7. PHI EXPOSURE RISK ANALYSIS¶
7.1 PHI in Prompts¶
Minimal risk. Prompts are templates; no real PHI hardcoded. However:
-
Server extracts PHI from call metadata:
-
LLM can see patient name after lookup:
7.2 Logging & Redaction¶
File: vapi-webhook.ts, lines 193-198
const PHI_KEYS = new Set([
'name', 'firstName', 'lastName', 'dateOfBirth', 'phone', 'email',
'healthCardNumber', 'healthCardProvince', 'callerPhone', 'address',
'city', 'postalCode', 'patient', 'transcript', 'summary',
]);
Debug mode vs. production:
- Debug mode (debugManager.isActive()): Full PHI logged with [PHI-DEBUG] prefix
- Production: PHI redacted from logs (keys listed but values obscured)
7.3 Recording & Compliance¶
From routing defaults:
# Registration-EN opening
"Welcome! I'll help you register. This takes a few minutes.
Just so you know, this call is recorded for quality and scheduling purposes.
By continuing, you consent to the recording."
HIPAA considerations: - Calls are recorded by Vapi (recordingUrl in end-of-call-report) - Transcripts stored in Vapi call history - No explicit HIPAA encryption/audit trail configuration in assistants - Recommendation: Consult with legal for Canadian healthcare compliance (PHIPA, PIPA)

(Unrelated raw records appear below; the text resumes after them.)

(** ** Facts *)

Lemma cleanup_Ok m k k' : cleanupExistingInterface m k = (Ok (), k') → dev k' (iFaceName m) = None.
Proof.
  unfold cleanupExistingInterface, mbind, eff_bind, try.
  destruct (nl_LinkByName (iFaceName m) k) as [[link|e] k1] eqn:Hl.
  - rewrite map_err_Ok. intros Hd. apply LinkByName_Ok in Hl as [<- _]. by eapply LinkDel_Ok.
  - destruct (errors_Is e LinkNotFound) eqn:He; [|done]. intros [= <-].
    pose proof (LinkByName_dev (iFaceName m) k) as Hdev. rewrite Hl in Hdev. simpl in Hdev.
    rewrite Hdev. by eapply LinkByName_NotFound.
Qed.

Definition same_dev (k k' : K) : Prop := dev k' = dev k.

#[local] Instance same_dev_preorder : PreOrder same_dev.
Proof. split; [by intros k|]. unfold same_dev. congruence. Qed.

Lemma parse_addrs_dev l : preserves same_dev (parse_addrs l).
Proof.
  induction l as [|a l IH]; [intros k; reflexivity|]. cbn [parse_addrs].
  apply preserves_bind; [apply _| |intros addr].
  - apply preserves_map_err. intros k. apply ParseAddr_dev.
  - apply preserves_bind; [apply _|done|]. intros addrs k. reflexivity.
Qed.

Lemma setup_tail_dev (m : Manager) addrs :
  preserves same_dev
    (link2 ← map_err (wrapf "failed to get link") (nl_LinkByName (iFaceName m));
     _ ← for_each (λ addr,
           map_err (λ e, wrapf ("failed to add address " +:+ Addr_String addr)
                           (wrapPermissionDeniedError "assigning wireguard interface address" e))
             (nl_AddrAdd link2 addr)) addrs;
     map_err (λ e, wrapf "failed to bring up interface"
                     (wrapPermissionDeniedError "bringing wireguard interface up" e))
       (nl_LinkSetUp link2)).
Proof.
  apply preserves_bind; [apply _| |intros link2].
  - apply preserves_map_err. intros k. apply LinkByName_dev.
  - apply preserves_bind; [apply _| |intros _].
    + apply preserves_for_each; [apply _|]. intros a _. apply preserves_map_err.
      intros k. apply AddrAdd_dev.
    + apply preserves_map_err. intros k. apply LinkSetUp_dev.
Qed.

Lemma initial_view m pk port peers :
  configure_view no_peers
    (let c := buildInitialWGConfig pk port peers in
     if amneziaWG m then mergeAmneziaDeviceConfig c (awgConfig m) else c)
  = foldl configure_peer no_peers peers.
Proof. unfold buildInitialWGConfig, configure_view. by destruct (amneziaWG m), peers. Qed.

Lemma setup_link_Ok m pk port addrs peers k k' :
  dev k (iFaceName m) = Some no_peers →
  setup_link m pk port addrs peers k = (Ok (), k') →
  dev k' (iFaceName m) = Some (foldl configure_peer no_peers peers).
Proof.
  intros Hk Hs. unfold setup_link in Hs. apply bind_Ok in Hs as ([] & k1 & Hc & Ht).
  rewrite map_err_Ok in Hc. apply ConfigureDevice_Ok in Hc as (d & Hd & Hk1).
  rewrite Hk in Hd. simplify_eq. rewrite initial_view in Hk1.
  pose proof (setup_tail_dev m addrs k1) as Htail. rewrite Ht in Htail.
  unfold same_dev in Htail. simpl in Htail. by rewrite Htail.
Qed.

Lemma Initialize_Ok m pk port ips peers k k' :
  Manager_InitializeWithPeers m pk port ips peers k = (Ok (), k') →
  dev k' (iFaceName m) = Some (foldl configure_peer no_peers peers).
Proof.
  unfold Manager_InitializeWithPeers. destruct (m_client m); simpl; [|done].
  intros (addrs & k1 & _ & (u & k2 & _ & (v & k3 & Ha & Hs)%bind_Ok)%bind_Ok)%bind_Ok.
  rewrite map_err_Ok in Ha. destruct v. apply LinkAdd_Ok in Ha.
  unfold with_cleanup in Hs. destruct (setup_link _ _ _ _ _ k3) as [[[]|e] k4] eqn:Hl; simplify_eq.
  by eapply setup_link_Ok.
Qed.

(** Deleting links works and a failed [LinkAdd] adds nothing. *)
Definition reliable_links : Prop :=
  (∀ l k, (nl_LinkDel l k).1 = Ok ()) ∧
  (∀ s k e k', nl_LinkByName s k = (Err e, k') → errors_Is e LinkNotFound = true) ∧
  (∀ kd s k e k', nl_LinkAdd kd s k = (Err e, k') → dev k' = dev k).

Lemma cleanup_reliable m k :
  reliable_links → dev (cleanupExistingInterface m k).2 (iFaceName m) = None.
Proof.
  intros (Hdel & Hby & _). apply (cleanup_Ok m k).
  rewrite (surjective_pairing (cleanupExistingInterface m k)) at 1. f_equal.
  unfold cleanupExistingInterface, mbind, eff_bind, try.
  destruct (nl_LinkByName (iFaceName m) k) as [[link|e] k1] eqn:Hl.
  - unfold map_err. specialize (Hdel link k1). destruct (nl_LinkDel link k1) as [[[]|] k2]; done.
  - by rewrite (Hby _ _ _ _ Hl).
Qed.

Lemma Initialize_Err m pk port ips peers k e k' :
  reliable_links →
  Manager_InitializeWithPeers m pk port ips peers k = (Err e, k') →
  dev k' (iFaceName m) = None ∨ dev k' = dev k.
Proof.
  intros Hrel. unfold Manager_InitializeWithPeers. destruct (m_client m); simpl.
  2: { intros [_ ->]%throw_eq. by right. }
  intros [Hp|(addrs & k1 & Hp & [Hc|(u & k2 & Hc & [Ha|(v & k3 & Ha & Hs)]%bind_Err)]%bind_Err)]%bind_Err.
  - right. pose proof (parse_addrs_dev ips k) as Hd. by rewrite Hp in Hd.
  - left. apply map_err_Err in Hc as (e' & _ & Hc).
    pose proof (cleanup_reliable m k1 Hrel) as Hd. by rewrite Hc in Hd.
  - left. rewrite map_err_Ok in Hc. apply map_err_Err in Ha as (e' & _ & Ha).
    destruct Hrel as (_ & _ & Hadd). rewrite (Hadd _ _ _ _ _ Ha). destruct u. by eapply cleanup_Ok.
  - left. unfold with_cleanup in Hs.
    destruct (setup_link _ _ _ _ _ k3) as [[[]|e''] k4]; simplify_eq.
    by apply cleanup_reliable.
Qed.

(** Closing twice, or closing after a failure, is harmless: the client is gone
    and, when links can be deleted, so is the interface. *)
Lemma Close_client mk : m_client (Manager_Close mk).2.1 = false.
Proof.
  destruct mk as [m k]. unfold Manager_Close.
  destruct (m_client m); [destruct (client_Close k) as [[|] ?]|];
    destruct (cleanupExistingInterface _ _) as [[|] ?]; repeat case_match; by simplify_eq/=.
Qed.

8. CONVERSATION STATE MANAGEMENT ACROSS HANDOFFS¶
8.1 Context Passing Strategy¶
Default: Full history
# In squad YAML, handoff destinations don't specify contextMode
# Vapi default: contextMode: "all" — full message history passed to next agent
Example flow:
Router conversation:
User: "Hi, I want to book"
Router: [get_clinic_info] → "Welcome to Vitara!"
Router: → calls handoff_to_patient_id_en
Patient-ID-EN receives:
- All Router messages (including clinic info)
- LLM can reference: "The clinic I just greeted them from was..."
- Patient lookup happens fresh: [search_patient_by_phone]
8.2 Patient Context Retention¶
Booking agent accesses Patient-ID lookup result:
Patient-ID-EN returns: {id: 12345, firstName: "John", lastName: "Doe"}
This is in the message history. Booking-EN reads it:
from conversation history: "Patient's demographicId is 12345"
Then Booking calls: create_appointment(demographicId=12345, ...)
No explicit state mechanism — context is implicit in conversation history. Works because: 1. LLM reads full history (maxTokens sufficient) 2. Prompts instruct: "Patient is ALREADY identified. Their demographicId is the 'id' field from search_patient_by_phone result in conversation history."
8.3 Potential Issue: Long Conversations¶
From prompt engineering report:
"As conversations get long (e.g., patient asks many questions, tries multiple slots),
the context grows and GPT-4o instruction following degrades."
Mitigation (not yet applied):
# Could add to handoff destinations:
contextMode: "lastNMessages"
lastNMessages: 20 # Only pass last 20 messages, drop early history
Current status: Using default (all history). No production incidents reported yet.
9. FALLBACK & ESCALATION PATHS¶
9.1 Escalation Triggers¶
- Emergency keywords detected → End call + direct to 911
- 3 unclear attempts →
transfer_call(reason: "out_of_scope") - Explicit API error →
transfer_call(reason: "registration_error") - Record not found →
transfer_call(reason: "record_not_found") - Medical questions (out of scope) →
transfer_call(reason: "medical_question") - Patient explicitly requests human →
transfer_call(reason: "patient_request")
9.2 transfer_call Tool¶
Endpoint: https://api-dev.vitaravox.ca/api/vapi/transfer-call
function:
name: transfer_call
description: Transfer call to clinic staff
parameters:
reason: [patient_request, frustrated, medical_question, billing,
registration_error, record_not_found, out_of_scope]
notes: (optional) Context for staff
Server-side behavior (inferred): 1. Logs transfer reason + notes to database 2. Initiates SIP REFER or bridges to clinic phone number 3. Returns status to Vapi (call transferred or failed)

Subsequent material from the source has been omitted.